== Problem to solve ==
Below are the entries to work from; restate word for word the portion that opens with the line containing "calls it with" and closes with the line containing "trimLeftASCII (trimRightASCII s", keeping both.

[Collected data]
========================
(** X25.  The account routes touch the tenant stores only by making sure
    that the store of the user name exists: each of them is a step of the
    transition system of the server, so what holds of every step (one
    answer per team and task, records that refer to tasks and events,
    sequential team names) holds across setup, login, logout and user
    creation too. *)
Theorem auth_is_step c core w :
  step (with_core core w)
       (with_core (core_after (auth pbkdf2 c core w)) (world_after (auth pbkdf2 c core w)))
  /\ (forall tenant db, tenants w !! tenant = Some (Db db) ->
        tenants (world_after (auth pbkdf2 c core w)) !! tenant = Some (Db db)).
Proof.
  destruct (auth_world_after c core w) as [-> | (name & safe & db & Hopen)].
  - split; [apply (step_users _ (with_core core w)) | done].
  - split.
    + destruct (getTenantDb_with_core core _ _ _ _ _ Hopen) as (w2 & Hopen2 & Ht).
      unfold with_core at 2. rewrite <- Ht. by eapply step_auth.
    + apply getTenantDb_handle in Hopen as (-> & Hok & -> & _).
      intros tenant db' Hlook. destruct (decide (safe = tenant)) as [->|Hne].
      * rewrite lookup_insert_eq. unfold open_store. by rewrite Hlook.
      * by rewrite lookup_insert_ne.
Qed.

End Accounts.

Lemma login_after_creation_witness :
  login demo_hash (Some "alice") (Some "pw")
    (core_after (setup demo_hash demo_env "s1" (Some "alice") (Some "pw") [] demo_world))
    (world_after (setup demo_hash demo_env "s1" (Some "alice") (Some "pw") [] demo_world))
  = mkAuthResult (session_cookies "alice") (ARedirect "/admin.html")
      [mkAccount "id-0" "alice" "s1" "s1$pw" Owner 0]
      (commit "alice" defaults demo_world).
Proof.
  destruct (proj1 (login_after_creation demo_hash demo_env "s1" (mkRequest ∅ ∅)
              (Some "alice") (Some "pw") None [] demo_world))
    as (u & p & Hu & Hp & Hlogin).
  - vm_compute. reflexivity.
  - injection Hu as <-. injection Hp as <-. rewrite Hlogin. vm_compute. reflexivity.
Defined.



(** X27.  Resetting the teams removes every team and every record and keeps
    tasks, events and the log.  A player's session outlives it: the score
    lookup finds no team any more.  The next batch of teams is numbered
    from "Hold 1" again. *)
Theorem reset_teams_restart env count db :
  let db' := (resetTeams db).2 in
  teams db' = [] /\ records db' = [] /\
  tasks db' = tasks db /\ events db' = events db /\ logs db' = logs db /\
  (forall teamId, team_score db' teamId = None) /\
  teams (createTeams env count db').2 = batch env 0 (Z.to_nat (team_count count)).
Proof.
  intros db'. subst db'. unfold resetTeams; simpl.
  do 5 (split; [done|]). split; [done|].
  unfold createTeams. by rewrite createTeams_loop_spec.
Qed.
(** * Embedding ingestion and vector search: [repositories/repository.go]

    A shallow embedding of the Go package [repositories] and of the parts of
    the Go standard library its functions call ([strings], [fmt], [strconv]),
    followed by the properties of the vector codec ([vectorToString],
    [parseVectorString]), of endpoint resolution ([getOllamaURL]), of ingestion
    ([CreateDocument]) and of similarity search ([SearchSimilarDocuments]).

    Go strings are byte sequences: they are modelled as [string], whose
    characters ([ascii]) are the 256 byte values.  A [float32] is an IEEE 754
    binary32 datum, modelled by the Standard Library's [spec_float] at
    precision 24 and exponent bound 128.  A function that can panic returns
    an [option]; a function that talks to the provider or to the store takes
    them as a record of oracles and returns, with its results, the events of
    the call.

    The file has three parts: the embedding, the auxiliary definitions the
    proofs are stated with, and the properties. *)

From Stdlib Require Import ZArith NArith QArith Qabs Lia Bool Ascii String List.
From Stdlib Require Import Floats.SpecFloat.
From stdpp Require Import base option list gmap strings sorting.

Local Open Scope Z_scope.

(** ** Bytes *)

Definition byte_val (c : ascii) : N := N_of_ascii c.

Definition byte_between (lo hi c : ascii) : bool :=
  ((byte_val lo <=? byte_val c) && (byte_val c <=? byte_val hi))%N.

(** [isDigit]: ['0' <= c && c <= '9']. *)
Definition is_digit (c : ascii) : bool := byte_between "0" "9" c.

(** [strconv.lower]: [c | ('x' - 'X')], i.e. bit 5 is set. *)
Definition lower (c : ascii) : ascii :=
  let '(Ascii b0 b1 b2 b3 b4 _ b6 b7) := c in Ascii b0 b1 b2 b3 b4 true b6 b7.

(** The decimal digit [d] (below ten) as a byte. *)
Definition digit_char (d : N) : ascii := ascii_of_N (48 + d).

Definition digit_val (c : ascii) : N := (byte_val c - 48)%N.

(** ** The [strings] package *)

Module GoStrings.

(** [strings.IndexByte(cutset, c) >= 0]. *)
Fixpoint contains_byte (cutset : string) (c : ascii) : bool :=
  match cutset with
  | EmptyString => false
  | String k rest => Ascii.eqb k c || contains_byte rest c
  end.

(** [trimLeftASCII]: drops the leading bytes that are in the set. *)
Fixpoint trimLeftASCII (s cutset : string) : string :=
  match s with
  | EmptyString => EmptyString
  | String c s' => if contains_byte cutset c then trimLeftASCII s' cutset else s
  end.

(** [trimRightASCII]: drops the trailing bytes that are in the set. *)
Fixpoint trimRightASCII (s cutset : string) : string :=
  match s with
  | EmptyString => EmptyString
  | String c s' =>
      match trimRightASCII s' cutset with
      | EmptyString => if contains_byte cutset c then EmptyString else String c EmptyString
      | r => String c r
      end
  end.

(** [strings.Trim(s, cutset)] for a cutset of ASCII bytes (the package
    calls it with ["[]"]): Go builds the byte set and returns
    [trimLeftASCII(trimRightASCII(s, &as), &as)]. *)
Definition Trim (s cutset : string) : string :=
  trimLeftASCII (trimRightASCII s cutset) cutset.

(** [strings.Split(s, sep)] for a separator of one byte (the package calls
    it with [","]): the substrings between the occurrences of the byte, one
    more than there are occurrences; [Split("", sep)] is [[""]]. *)
Fixpoint Split (s : string) (sep : ascii) : list string :=
  match s with
  | EmptyString => [EmptyString]
  | String c s' =>
      if Ascii.eqb c sep then EmptyString :: Split s' sep
      else match Split s' sep with
           | part :: parts => String c part :: parts
           | [] => [String c EmptyString]
           end
  end.

(** [strings.Join(elems, sep)]. *)
Fixpoint Join (elems : list string) (sep : string) : string :=
  match elems with
  | [] => EmptyString
  | [e] => e
  | e :: rest => e +:+ sep +:+ Join rest sep
  end.

(** [unicode.IsSpace] holds of U+0009..U+000D, U+0020, U+0085, U+00A0,
    U+1680, U+2000..U+200A, U+2028, U+2029, U+202F, U+205F and U+3000.
    [space_prefix s] is the rest of [s] after its first rune when that rune
    is one of them: the rune is read in UTF-8, where each of these code
    points has exactly one (shortest-form) encoding. *)
Definition space_prefix (s : string) : option string :=
  match s with
  | String c1 s1 =>
      if byte_between "009" "013" c1 || Ascii.eqb c1 " " then Some s1
      else match s1 with
      | String c2 s2 =>
          if Ascii.eqb c1 "194" && (Ascii.eqb c2 "133" || Ascii.eqb c2 "160")
          then Some s2
          else match s2 with
          | String c3 s3 =>
              if Ascii.eqb c1 "225" && Ascii.eqb c2 "154" && Ascii.eqb c3 "128"
              then Some s3
              else if Ascii.eqb c1 "226" && Ascii.eqb c2 "128" &&
                      (byte_between "128" "138" c3 || Ascii.eqb c3 "168" ||
                       Ascii.eqb c3 "169" || Ascii.eqb c3 "175")
              then Some s3
              else if Ascii.eqb c1 "226" && Ascii.eqb c2 "129" && Ascii.eqb c3 "159"
              then Some s3
              else if Ascii.eqb c1 "227" && Ascii.eqb c2 "128" && Ascii.eqb c3 "128"
              then Some s3
              else None
          | EmptyString => None
          end
      | EmptyString => None
      end
  | EmptyString => None
  end.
========================
== Output below ==
    calls it with ["[]"]): Go builds the byte set and returns
    [trimLeftASCII(trimRightASCII(s, &as), &as)]. *)
Definition Trim (s cutset : string) : string :=
  trimLeftASCII (trimRightASCII s cutset) cutset.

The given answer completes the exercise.